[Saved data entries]
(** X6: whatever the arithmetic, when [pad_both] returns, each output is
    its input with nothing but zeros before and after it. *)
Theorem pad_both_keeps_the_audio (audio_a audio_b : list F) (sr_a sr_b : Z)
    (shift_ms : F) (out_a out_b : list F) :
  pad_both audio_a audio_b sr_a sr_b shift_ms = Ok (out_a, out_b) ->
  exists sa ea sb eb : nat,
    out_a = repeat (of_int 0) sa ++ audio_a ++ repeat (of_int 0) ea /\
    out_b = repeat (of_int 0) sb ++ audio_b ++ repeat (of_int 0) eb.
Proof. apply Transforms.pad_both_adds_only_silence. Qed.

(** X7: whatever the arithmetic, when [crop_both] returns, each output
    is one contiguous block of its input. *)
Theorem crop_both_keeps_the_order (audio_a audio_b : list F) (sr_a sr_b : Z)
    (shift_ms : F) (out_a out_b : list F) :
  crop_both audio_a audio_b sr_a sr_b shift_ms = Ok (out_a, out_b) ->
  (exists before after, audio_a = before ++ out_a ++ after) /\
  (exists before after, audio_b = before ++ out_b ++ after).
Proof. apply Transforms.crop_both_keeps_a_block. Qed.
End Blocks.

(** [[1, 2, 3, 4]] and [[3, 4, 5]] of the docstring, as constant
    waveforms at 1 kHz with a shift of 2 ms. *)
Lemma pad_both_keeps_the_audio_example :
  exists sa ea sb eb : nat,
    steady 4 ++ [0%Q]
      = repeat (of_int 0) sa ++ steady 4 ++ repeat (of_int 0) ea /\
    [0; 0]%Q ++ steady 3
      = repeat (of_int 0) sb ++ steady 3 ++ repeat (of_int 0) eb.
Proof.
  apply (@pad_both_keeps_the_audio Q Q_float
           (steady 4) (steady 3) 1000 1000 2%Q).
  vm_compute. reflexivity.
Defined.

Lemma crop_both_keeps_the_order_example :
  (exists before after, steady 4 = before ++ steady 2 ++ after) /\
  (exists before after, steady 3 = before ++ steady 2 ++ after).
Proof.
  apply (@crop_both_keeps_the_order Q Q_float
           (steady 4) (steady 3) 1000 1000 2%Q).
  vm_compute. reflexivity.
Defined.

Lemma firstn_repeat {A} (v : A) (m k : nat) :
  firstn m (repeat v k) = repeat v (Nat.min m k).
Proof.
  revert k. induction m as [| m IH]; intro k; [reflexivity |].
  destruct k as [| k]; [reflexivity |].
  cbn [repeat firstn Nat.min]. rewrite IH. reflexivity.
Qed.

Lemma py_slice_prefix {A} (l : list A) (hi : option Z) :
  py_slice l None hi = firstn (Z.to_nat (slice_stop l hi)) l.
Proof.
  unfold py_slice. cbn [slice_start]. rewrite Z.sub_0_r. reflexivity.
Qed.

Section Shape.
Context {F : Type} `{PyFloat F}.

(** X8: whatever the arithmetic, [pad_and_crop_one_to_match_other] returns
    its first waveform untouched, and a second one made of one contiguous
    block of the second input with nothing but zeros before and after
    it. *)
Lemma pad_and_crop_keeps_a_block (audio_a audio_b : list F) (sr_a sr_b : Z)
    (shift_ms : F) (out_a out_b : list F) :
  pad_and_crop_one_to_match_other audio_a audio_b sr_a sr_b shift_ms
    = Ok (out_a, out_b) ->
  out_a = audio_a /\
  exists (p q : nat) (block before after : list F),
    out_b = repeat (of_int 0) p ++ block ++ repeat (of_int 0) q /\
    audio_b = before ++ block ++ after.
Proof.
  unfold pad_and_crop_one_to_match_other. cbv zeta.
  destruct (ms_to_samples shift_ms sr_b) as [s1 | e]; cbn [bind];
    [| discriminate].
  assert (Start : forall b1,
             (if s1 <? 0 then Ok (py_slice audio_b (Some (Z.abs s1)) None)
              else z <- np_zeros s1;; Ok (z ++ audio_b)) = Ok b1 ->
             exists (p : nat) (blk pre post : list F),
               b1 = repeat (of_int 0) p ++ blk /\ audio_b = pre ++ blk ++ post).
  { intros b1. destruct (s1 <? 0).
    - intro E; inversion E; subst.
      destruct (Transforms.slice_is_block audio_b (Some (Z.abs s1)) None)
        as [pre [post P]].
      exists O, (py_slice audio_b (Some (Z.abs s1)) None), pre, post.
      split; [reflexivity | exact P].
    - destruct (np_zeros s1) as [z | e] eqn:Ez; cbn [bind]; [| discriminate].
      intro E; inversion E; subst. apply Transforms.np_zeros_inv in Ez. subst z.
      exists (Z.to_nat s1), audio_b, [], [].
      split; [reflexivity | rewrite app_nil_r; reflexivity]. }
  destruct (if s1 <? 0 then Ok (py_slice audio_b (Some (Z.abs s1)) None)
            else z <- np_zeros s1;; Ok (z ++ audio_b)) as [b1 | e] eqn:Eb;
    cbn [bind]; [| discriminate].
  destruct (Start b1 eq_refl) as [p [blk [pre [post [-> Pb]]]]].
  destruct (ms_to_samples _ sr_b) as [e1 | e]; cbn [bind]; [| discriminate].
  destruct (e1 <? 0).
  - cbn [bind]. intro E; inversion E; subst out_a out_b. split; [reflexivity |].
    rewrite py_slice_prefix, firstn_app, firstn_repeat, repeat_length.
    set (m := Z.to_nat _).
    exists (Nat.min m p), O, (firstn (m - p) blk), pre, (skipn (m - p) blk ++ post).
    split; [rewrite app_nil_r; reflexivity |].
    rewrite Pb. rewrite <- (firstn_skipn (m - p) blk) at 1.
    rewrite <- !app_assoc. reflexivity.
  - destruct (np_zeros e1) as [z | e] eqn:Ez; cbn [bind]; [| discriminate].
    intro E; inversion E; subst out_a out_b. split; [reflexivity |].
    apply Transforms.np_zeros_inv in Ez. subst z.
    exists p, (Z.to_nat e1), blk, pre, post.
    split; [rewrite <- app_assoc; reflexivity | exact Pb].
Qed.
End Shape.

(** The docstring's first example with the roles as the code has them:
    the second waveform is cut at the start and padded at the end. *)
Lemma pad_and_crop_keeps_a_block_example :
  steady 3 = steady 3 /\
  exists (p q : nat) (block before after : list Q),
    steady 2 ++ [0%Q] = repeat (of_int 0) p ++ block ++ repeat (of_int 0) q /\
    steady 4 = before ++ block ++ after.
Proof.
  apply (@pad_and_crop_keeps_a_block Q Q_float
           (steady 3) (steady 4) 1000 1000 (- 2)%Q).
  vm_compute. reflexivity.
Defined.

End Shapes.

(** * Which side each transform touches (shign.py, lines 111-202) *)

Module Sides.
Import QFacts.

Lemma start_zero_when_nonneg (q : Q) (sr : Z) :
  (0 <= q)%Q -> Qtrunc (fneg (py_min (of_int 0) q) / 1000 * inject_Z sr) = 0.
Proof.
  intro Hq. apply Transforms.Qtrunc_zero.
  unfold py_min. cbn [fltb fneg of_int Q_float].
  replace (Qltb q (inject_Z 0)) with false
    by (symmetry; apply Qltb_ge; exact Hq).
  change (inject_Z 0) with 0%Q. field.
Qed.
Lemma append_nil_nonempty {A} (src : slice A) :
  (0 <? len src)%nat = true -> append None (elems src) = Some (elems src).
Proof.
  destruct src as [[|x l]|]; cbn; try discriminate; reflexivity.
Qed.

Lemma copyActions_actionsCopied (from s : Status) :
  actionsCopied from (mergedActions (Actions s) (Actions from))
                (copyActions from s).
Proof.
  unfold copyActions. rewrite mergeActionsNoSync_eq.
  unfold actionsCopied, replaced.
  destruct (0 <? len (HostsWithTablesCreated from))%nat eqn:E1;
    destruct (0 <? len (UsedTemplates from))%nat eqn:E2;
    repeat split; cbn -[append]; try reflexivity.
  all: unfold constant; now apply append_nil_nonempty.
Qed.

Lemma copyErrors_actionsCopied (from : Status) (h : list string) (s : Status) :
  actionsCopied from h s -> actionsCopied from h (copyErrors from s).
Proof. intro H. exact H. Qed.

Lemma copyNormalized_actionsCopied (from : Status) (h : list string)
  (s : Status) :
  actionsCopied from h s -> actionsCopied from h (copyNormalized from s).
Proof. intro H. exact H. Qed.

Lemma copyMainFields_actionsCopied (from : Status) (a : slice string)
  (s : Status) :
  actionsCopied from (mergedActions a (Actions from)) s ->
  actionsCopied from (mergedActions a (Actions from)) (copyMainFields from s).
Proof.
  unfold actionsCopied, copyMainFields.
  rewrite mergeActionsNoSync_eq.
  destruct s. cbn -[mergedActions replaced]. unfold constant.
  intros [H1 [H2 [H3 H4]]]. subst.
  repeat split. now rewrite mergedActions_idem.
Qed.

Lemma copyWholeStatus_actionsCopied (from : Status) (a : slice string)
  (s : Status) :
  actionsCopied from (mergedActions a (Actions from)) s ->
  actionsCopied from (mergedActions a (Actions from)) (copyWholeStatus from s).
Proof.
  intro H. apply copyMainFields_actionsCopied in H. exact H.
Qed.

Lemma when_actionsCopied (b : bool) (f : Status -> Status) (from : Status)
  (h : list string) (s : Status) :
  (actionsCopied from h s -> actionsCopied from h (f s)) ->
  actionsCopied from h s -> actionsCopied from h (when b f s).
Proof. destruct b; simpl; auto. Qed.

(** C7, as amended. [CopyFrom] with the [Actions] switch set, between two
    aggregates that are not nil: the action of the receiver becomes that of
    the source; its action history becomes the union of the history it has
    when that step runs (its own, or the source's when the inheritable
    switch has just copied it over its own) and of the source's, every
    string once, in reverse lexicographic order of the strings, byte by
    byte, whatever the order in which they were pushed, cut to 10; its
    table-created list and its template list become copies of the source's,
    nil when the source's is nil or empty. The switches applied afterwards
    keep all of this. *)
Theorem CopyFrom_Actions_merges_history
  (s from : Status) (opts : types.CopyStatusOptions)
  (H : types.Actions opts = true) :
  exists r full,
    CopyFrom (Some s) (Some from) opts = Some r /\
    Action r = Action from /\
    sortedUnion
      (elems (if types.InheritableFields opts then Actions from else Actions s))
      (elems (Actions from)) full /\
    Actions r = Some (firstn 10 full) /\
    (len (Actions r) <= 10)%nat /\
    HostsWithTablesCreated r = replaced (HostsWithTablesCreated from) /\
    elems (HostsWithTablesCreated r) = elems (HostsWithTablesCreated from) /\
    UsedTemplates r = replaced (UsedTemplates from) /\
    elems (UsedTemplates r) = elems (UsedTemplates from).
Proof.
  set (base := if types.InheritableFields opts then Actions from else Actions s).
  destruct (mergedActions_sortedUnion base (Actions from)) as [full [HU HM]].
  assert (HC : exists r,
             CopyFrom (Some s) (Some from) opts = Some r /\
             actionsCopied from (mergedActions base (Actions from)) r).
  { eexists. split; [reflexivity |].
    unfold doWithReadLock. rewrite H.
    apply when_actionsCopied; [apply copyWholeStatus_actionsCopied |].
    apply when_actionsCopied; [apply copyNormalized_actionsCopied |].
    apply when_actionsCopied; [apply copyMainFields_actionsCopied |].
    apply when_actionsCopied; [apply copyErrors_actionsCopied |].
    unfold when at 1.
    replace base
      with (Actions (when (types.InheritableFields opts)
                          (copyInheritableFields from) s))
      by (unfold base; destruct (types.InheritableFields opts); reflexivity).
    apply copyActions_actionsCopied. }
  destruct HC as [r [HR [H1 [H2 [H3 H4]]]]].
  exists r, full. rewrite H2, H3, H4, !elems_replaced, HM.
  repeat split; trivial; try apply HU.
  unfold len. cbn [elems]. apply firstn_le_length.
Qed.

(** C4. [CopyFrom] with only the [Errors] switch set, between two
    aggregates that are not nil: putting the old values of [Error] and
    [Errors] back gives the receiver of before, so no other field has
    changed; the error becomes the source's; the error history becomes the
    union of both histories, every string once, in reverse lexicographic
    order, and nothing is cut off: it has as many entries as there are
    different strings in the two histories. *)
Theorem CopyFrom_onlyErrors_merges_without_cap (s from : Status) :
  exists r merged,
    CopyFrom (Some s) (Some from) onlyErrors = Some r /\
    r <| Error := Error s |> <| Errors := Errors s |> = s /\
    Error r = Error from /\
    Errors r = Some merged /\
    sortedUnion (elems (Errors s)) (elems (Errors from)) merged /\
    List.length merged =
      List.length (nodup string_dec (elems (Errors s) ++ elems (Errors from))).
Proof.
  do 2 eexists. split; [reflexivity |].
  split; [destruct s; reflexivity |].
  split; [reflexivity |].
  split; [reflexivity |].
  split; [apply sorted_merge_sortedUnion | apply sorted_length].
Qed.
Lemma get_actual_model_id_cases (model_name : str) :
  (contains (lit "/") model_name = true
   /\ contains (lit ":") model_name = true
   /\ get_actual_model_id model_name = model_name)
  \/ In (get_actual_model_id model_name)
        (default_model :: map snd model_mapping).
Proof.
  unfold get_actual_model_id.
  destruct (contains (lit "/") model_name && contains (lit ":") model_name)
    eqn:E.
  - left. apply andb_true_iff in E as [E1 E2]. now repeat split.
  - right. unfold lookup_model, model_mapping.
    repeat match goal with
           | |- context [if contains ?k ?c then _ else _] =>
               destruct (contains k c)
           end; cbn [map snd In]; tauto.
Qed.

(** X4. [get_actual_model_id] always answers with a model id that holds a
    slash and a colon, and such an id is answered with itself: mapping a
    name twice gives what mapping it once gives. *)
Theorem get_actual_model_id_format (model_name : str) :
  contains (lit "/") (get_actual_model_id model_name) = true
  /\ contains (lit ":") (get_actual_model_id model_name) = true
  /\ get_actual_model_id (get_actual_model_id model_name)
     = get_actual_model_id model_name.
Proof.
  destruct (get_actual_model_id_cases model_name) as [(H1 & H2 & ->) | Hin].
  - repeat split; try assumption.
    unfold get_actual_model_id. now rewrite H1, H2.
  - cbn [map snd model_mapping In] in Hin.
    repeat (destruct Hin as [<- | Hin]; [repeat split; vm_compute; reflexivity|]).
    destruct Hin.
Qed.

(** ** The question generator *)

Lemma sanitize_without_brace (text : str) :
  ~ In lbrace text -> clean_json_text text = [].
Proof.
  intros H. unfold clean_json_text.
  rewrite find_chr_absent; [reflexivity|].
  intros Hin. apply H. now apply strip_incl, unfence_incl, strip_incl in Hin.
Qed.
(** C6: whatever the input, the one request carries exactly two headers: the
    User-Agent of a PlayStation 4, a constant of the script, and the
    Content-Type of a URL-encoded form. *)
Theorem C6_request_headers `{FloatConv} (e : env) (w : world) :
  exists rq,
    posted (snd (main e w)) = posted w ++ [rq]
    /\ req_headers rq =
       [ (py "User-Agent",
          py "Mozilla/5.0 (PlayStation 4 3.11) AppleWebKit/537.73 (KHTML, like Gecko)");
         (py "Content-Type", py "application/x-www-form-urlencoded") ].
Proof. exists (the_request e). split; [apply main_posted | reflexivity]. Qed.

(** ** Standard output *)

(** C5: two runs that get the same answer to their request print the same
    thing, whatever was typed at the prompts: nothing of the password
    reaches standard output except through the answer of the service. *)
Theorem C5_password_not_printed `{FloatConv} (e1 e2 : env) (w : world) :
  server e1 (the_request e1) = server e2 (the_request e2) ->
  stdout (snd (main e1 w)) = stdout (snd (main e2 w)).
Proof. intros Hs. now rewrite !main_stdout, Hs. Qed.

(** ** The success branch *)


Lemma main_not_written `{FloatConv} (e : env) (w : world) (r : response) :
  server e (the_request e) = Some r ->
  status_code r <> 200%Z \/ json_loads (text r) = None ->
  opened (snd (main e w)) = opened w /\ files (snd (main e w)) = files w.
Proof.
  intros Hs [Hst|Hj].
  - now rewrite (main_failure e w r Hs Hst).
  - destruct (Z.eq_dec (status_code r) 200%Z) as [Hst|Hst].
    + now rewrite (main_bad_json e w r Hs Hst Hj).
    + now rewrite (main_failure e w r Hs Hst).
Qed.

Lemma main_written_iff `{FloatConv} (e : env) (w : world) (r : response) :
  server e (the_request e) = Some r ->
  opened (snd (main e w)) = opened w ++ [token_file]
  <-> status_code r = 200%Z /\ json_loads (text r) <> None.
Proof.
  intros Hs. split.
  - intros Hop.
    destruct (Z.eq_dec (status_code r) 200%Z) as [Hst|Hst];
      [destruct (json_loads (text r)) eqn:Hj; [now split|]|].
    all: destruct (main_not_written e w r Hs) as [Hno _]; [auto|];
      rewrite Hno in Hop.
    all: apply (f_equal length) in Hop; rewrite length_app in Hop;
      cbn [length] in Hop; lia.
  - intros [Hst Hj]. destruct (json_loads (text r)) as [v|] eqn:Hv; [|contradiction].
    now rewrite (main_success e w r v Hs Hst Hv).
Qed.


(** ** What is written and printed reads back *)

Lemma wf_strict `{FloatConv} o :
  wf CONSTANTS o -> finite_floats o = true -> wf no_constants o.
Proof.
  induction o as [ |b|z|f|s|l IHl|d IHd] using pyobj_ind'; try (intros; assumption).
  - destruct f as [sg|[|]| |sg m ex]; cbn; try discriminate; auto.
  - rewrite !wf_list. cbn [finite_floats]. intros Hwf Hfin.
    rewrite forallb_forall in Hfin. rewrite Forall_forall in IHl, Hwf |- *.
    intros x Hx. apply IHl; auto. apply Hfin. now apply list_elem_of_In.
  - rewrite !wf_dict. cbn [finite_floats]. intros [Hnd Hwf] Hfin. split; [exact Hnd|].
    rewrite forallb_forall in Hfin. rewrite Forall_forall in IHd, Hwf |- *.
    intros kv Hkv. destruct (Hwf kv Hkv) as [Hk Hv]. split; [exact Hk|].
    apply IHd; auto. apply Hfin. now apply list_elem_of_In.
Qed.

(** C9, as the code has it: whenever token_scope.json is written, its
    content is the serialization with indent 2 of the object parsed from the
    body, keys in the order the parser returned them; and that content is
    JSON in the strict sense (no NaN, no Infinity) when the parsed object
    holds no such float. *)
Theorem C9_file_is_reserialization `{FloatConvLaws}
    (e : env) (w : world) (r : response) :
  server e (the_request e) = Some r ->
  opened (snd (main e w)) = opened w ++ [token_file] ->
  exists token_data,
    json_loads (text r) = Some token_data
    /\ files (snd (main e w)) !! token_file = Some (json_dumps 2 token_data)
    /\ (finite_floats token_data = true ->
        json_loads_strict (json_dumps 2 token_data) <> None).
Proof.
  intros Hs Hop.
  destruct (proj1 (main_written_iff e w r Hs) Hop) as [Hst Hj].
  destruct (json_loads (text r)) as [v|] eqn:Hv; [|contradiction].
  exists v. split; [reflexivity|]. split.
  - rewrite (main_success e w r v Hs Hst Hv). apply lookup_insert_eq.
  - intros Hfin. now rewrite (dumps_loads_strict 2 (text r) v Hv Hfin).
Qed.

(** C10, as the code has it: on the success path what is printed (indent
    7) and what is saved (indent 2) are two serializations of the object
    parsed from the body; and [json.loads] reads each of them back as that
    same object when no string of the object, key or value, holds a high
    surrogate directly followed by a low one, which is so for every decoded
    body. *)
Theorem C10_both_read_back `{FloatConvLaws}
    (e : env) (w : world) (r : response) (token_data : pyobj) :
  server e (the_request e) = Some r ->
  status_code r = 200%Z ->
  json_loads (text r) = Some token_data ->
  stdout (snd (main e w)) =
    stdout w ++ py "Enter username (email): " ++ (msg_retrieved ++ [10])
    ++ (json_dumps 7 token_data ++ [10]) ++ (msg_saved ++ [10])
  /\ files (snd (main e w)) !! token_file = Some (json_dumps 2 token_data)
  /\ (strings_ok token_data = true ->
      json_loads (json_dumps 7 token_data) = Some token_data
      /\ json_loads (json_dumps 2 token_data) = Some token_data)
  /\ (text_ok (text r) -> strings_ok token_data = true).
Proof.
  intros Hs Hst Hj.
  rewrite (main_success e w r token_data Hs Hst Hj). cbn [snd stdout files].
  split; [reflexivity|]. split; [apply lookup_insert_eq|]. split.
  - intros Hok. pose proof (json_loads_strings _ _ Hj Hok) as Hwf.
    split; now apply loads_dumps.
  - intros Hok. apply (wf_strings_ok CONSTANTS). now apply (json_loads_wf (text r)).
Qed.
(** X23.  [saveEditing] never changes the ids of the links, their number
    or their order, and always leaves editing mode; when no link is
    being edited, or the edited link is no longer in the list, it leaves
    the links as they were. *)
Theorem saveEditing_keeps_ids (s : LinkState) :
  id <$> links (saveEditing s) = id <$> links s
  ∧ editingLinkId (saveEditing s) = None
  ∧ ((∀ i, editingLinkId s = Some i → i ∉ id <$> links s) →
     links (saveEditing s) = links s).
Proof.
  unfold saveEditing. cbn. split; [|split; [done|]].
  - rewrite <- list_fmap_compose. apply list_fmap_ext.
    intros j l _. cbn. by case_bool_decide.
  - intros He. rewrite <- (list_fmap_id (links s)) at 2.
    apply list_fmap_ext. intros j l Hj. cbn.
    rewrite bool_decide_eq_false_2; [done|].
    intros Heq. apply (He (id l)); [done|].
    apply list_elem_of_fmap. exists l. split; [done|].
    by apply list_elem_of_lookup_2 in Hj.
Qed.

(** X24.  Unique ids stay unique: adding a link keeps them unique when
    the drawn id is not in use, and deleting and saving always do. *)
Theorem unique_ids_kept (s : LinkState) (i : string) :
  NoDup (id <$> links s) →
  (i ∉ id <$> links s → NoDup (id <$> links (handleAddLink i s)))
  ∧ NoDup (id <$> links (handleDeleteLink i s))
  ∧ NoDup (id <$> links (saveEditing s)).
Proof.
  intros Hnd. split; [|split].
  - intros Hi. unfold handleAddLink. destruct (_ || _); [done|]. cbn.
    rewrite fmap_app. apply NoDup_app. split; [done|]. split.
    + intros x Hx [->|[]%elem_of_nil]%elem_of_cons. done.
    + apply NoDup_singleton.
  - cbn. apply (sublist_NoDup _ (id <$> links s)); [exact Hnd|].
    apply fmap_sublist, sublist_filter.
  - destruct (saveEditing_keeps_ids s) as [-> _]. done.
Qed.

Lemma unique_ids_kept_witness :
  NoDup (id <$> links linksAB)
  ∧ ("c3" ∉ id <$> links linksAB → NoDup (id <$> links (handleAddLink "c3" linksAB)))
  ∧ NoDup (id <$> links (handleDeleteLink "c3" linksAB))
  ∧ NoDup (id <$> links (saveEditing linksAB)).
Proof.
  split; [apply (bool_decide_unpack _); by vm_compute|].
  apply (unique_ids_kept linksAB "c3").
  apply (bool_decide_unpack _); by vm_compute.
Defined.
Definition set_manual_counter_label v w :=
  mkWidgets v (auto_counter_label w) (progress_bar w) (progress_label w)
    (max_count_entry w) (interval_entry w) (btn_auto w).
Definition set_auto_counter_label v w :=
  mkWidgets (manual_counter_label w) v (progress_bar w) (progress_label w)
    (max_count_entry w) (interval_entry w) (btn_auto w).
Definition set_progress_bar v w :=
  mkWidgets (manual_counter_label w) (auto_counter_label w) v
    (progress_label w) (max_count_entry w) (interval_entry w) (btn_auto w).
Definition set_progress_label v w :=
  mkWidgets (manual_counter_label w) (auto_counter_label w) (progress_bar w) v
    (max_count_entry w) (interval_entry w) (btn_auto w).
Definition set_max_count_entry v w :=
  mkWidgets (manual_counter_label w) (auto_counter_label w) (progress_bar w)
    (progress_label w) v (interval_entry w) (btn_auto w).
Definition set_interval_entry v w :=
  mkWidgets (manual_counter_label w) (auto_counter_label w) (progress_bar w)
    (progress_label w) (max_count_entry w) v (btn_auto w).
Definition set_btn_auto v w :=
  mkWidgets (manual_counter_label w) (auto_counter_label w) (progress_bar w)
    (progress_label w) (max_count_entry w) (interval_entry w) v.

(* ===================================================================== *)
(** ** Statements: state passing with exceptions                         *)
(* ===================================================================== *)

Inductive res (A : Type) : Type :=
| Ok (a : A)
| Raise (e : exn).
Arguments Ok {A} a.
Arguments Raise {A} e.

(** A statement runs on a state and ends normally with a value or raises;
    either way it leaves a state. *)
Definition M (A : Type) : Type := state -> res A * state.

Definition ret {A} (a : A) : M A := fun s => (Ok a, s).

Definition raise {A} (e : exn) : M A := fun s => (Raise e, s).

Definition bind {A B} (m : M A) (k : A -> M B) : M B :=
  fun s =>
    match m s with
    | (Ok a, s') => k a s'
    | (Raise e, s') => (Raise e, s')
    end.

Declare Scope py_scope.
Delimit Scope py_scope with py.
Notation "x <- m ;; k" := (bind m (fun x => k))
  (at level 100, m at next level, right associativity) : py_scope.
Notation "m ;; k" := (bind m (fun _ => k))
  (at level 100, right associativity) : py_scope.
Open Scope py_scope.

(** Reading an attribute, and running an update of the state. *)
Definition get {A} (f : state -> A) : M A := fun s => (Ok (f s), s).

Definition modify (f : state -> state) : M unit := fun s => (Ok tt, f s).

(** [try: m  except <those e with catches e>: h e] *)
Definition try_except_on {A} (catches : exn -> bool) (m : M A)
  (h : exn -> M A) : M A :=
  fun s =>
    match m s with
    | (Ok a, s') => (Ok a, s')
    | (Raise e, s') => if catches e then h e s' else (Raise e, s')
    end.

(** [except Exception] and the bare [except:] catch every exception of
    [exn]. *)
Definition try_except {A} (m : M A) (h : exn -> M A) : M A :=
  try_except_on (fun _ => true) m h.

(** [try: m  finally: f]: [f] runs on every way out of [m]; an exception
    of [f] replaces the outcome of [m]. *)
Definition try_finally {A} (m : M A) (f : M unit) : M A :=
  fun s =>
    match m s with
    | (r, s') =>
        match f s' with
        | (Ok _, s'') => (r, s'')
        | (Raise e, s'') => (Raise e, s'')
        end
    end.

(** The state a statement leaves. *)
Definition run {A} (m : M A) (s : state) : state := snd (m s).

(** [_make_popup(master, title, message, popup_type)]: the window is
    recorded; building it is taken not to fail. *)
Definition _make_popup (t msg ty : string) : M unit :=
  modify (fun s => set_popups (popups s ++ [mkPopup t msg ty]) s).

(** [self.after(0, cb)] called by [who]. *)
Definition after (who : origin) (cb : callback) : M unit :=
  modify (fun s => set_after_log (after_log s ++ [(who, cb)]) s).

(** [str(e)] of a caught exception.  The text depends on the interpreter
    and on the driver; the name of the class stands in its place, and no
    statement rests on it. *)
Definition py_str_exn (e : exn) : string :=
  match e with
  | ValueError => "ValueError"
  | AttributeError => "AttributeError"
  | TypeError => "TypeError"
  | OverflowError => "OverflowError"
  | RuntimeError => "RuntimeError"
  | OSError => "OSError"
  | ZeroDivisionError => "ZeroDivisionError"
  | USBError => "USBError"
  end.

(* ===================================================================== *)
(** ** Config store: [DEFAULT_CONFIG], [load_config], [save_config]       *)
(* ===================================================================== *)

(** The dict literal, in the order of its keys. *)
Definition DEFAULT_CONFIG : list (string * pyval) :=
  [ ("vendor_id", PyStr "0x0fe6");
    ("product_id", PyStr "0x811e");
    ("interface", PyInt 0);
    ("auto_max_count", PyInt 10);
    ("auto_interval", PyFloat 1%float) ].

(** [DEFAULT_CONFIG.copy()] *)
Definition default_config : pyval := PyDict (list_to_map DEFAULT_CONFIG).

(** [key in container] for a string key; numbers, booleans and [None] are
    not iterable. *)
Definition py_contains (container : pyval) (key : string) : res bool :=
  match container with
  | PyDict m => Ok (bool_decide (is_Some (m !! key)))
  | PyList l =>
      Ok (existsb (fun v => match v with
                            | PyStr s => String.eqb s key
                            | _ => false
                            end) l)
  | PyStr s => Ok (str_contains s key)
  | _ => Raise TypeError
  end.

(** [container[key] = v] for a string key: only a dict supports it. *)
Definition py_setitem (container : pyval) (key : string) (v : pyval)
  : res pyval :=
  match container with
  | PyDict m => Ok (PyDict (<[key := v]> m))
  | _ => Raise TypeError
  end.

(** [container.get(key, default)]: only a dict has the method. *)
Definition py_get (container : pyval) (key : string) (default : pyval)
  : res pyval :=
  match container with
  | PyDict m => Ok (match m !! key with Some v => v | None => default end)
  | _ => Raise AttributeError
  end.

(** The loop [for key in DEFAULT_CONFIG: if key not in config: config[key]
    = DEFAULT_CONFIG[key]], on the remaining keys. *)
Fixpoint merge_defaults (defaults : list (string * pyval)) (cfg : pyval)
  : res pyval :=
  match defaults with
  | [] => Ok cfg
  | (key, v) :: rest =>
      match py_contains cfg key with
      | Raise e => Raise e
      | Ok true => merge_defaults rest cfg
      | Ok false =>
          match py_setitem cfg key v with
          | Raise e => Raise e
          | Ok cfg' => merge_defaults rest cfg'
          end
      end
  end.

• **TASK TO COMPLETE**: Please transcribe only the lines in the records above running from the line that has "(** The state a statement leaves. *)" through the line that has "(** [self.after(0, cb)] called by [who]. *)", both included, exactly as they appear.

• **TASK RESPONSE**:
(** The state a statement leaves. *)
Definition run {A} (m : M A) (s : state) : state := snd (m s).

(** [_make_popup(master, title, message, popup_type)]: the window is
    recorded; building it is taken not to fail. *)
Definition _make_popup (t msg ty : string) : M unit :=
  modify (fun s => set_popups (popups s ++ [mkPopup t msg ty]) s).

(** [self.after(0, cb)] called by [who]. *)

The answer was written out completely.